> _Instructions for the task_:
Search the listing for the string "them" and copy every line that contains it.

----- Records to use -----

(** * KSUID compressed sets and 128-bit arithmetic

    A shallow embedding of the TypeScript sources [src/uint128.ts],
    [src/ksuid.ts], [src/base62.ts], [src/sort.ts], [src/errors.ts] and
    [src/compressed-set.ts], followed by the properties established about
    them.  BigInt values are [Z]; JavaScript [number]s that hold integers are
    [Z] together with the conversions the language applies to them (rounding
    to a double, [ToInt32] before a bitwise operator); Node [Buffer]s are
    lists of bytes; arrays of identifiers live in a heap of array objects. *)

From Stdlib Require Import ZArith List Strings.Byte Lia Bool.
From stdpp Require Import gmap strings list sorting.

Local Open Scope Z_scope.

(** ** Exceptions ([src/errors.ts]) *)

Inductive KSUIDErrorCode :=
| INVALID_LENGTH | INVALID_CHARACTER | INVALID_BUFFER_SIZE
| INVALID_TIMESTAMP | INVALID_INPUT
| MALFORMED_DATA | CORRUPTION_DETECTED
| SEQUENCE_EXHAUSTED | OPERATION_FAILED.

(** The static factories of [KSUIDError]; messages and the attached input
    are not modelled. *)
Inductive KSUIDError :=
| invalidStringLength | invalidBufferLength | invalidCharacter
| invalidTimestamp | invalidInput | malformedData.

Definition code (e : KSUIDError) : KSUIDErrorCode :=
  match e with
  | invalidStringLength => INVALID_LENGTH
  | invalidBufferLength => INVALID_BUFFER_SIZE
  | invalidCharacter => INVALID_CHARACTER
  | invalidTimestamp => INVALID_TIMESTAMP
  | invalidInput => INVALID_INPUT
  | malformedData => MALFORMED_DATA
  end.

(** What a call can throw: a [KSUIDError], a [RangeError] (the
    ERR_OUT_OF_RANGE Node raises from a [Buffer] primitive, or the one the
    engine raises when a call finds the call stack exhausted), or the
    [TypeError] of a method call on [undefined].  [OutOfFuel] is not a
    JavaScript exception: it marks a run of a loop of the model that was
    given too little fuel. *)
Inductive Exception :=
| Thrown (e : KSUIDError)
| RangeError
| TypeError
| OutOfFuel.

Inductive Result (A : Type) :=
| Ok (a : A)
| Err (e : Exception).
Arguments Ok {A} a.
Arguments Err {A} e.

Definition bindR {A B} (r : Result A) (k : A -> Result B) : Result B :=
  match r with
  | Ok a => k a
  | Err e => Err e
  end.

Notation "'let?' x ':=' r 'in' k" := (bindR r (fun x => k))
  (at level 10, x pattern, r at level 100, k at level 200).

(** State that survives an exception: a computation returns its outcome
    together with the store as the call left it. *)
Definition SE (S A : Type) : Type := S -> Result A * S.

Definition retS {S A} (a : A) : SE S A := fun s => (Ok a, s).
Definition throwS {S A} (e : Exception) : SE S A := fun s => (Err e, s).
Definition liftS {S A} (r : Result A) : SE S A := fun s => (r, s).
Definition getS {S} : SE S S := fun s => (Ok s, s).
Definition bindS {S A B} (m : SE S A) (k : A -> SE S B) : SE S B :=
  fun s => match m s with
           | (Ok a, s') => k a s'
           | (Err e, s') => (Err e, s')
           end.

Notation "x <- m ;; k" := (bindS m (fun x => k))
  (at level 100, m at next level, right associativity).
Notation "m ;; k" := (bindS m (fun _ => k))
  (at level 100, right associativity).

(** ** JavaScript numbers *)

Module JS.

(** The double nearest to an integer [z] (round half to even), for
    [|z| < 2^1024]: integers of at most 53 bits are exact. *)
Definition round53 (z : Z) : Z :=
  let a := Z.abs z in
  let n := Z.log2 a + 1 in
  if n <=? 53 then z
  else
    let sh := n - 53 in
    let q := Z.shiftr a sh in
    let r := a mod 2 ^ sh in
    let half := 2 ^ (sh - 1) in
    let q' := if (half <? r) || ((r =? half) && Z.odd q) then q + 1 else q in
    Z.sgn z * Z.shiftl q' sh.

(** A numeric literal, [Number(bigint)], and the result of [+]/[-] on
    integer-valued numbers all round to a double. *)
Definition literal (z : Z) : Z := round53 z.
Definition Number (z : Z) : Z := round53 z.
Definition add (x y : Z) : Z := round53 (x + y).
Definition sub (x y : Z) : Z := round53 (x - y).

(** [ToInt32]: the conversion applied to both operands of [&], [|], [~]. *)
Definition ToInt32 (z : Z) : Z := (z + 2 ^ 31) mod 2 ^ 32 - 2 ^ 31.

Definition band (x y : Z) : Z := Z.land (ToInt32 x) (ToInt32 y).
Definition bor (x y : Z) : Z := Z.lor (ToInt32 x) (ToInt32 y).
Definition bnot (x : Z) : Z := Z.lnot (ToInt32 x).
(** [x << n] for [0 <= n < 32]. *)
Definition shl (x n : Z) : Z := ToInt32 (Z.shiftl (ToInt32 x) n).

End JS.

(** ** Node buffers *)

Abbreviation Buffer := (list byte).

Definition byte_val (b : byte) : Z := Z.of_N (Byte.to_N b).

(** Storing a number into a [Uint8Array] slot keeps it modulo 256. *)
Definition to_uint8 (z : Z) : byte :=
  match Byte.of_N (Z.to_N (z mod 256)) with
  | Some b => b
  | None => x00
  end.

Module Buf.

(** [Buffer.alloc(n)]: [n] zero bytes. *)
Definition alloc (n : nat) : Buffer := replicate n x00.

(** [buf[i] = v]: an indexed store outside the buffer is dropped. *)
Definition set (buf : Buffer) (i : nat) (v : Z) : Buffer :=
  <[i := to_uint8 v]> buf.

(** [buf.subarray(s, e)] for [0 <= s], [0 <= e]: both ends are clamped to
    the length of [buf]. *)
Definition subarray (buf : Buffer) (s e : nat) : Buffer :=
  take (e - s)%nat (drop s buf).

(** [src.copy(target, targetStart)] for [targetStart >= 0]: bytes that do
    not fit in the target are dropped. *)
Fixpoint copy_at (src target : Buffer) (targetStart : nat) : Buffer :=
  match src with
  | [] => target
  | b :: src' => copy_at src' (<[targetStart := b]> target) (S targetStart)
  end.

(** [src.copy(target, targetStart)]: a negative [targetStart] raises
    ERR_OUT_OF_RANGE. *)
Definition copy (src target : Buffer) (targetStart : Z) : Result Buffer :=
  if targetStart <? 0 then Err RangeError
  else Ok (copy_at src target (Z.to_nat targetStart)).

(** The unsigned big-endian value of a byte string. *)
Definition be_value (bs : Buffer) : Z :=
  fold_left (fun acc b => acc * 256 + byte_val b) bs 0.

(** The [n] low-order bytes of [v], most significant first. *)
Fixpoint be_bytes (n : nat) (v : Z) : Buffer :=
  match n with
  | O => []
  | S n' => be_bytes n' (v / 256) ++ [to_uint8 v]
  end.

-----

> _Completed exercise_:
    them.  BigInt values are [Z]; JavaScript [number]s that hold integers are
    [Z] together with the conversions the language applies to them (rounding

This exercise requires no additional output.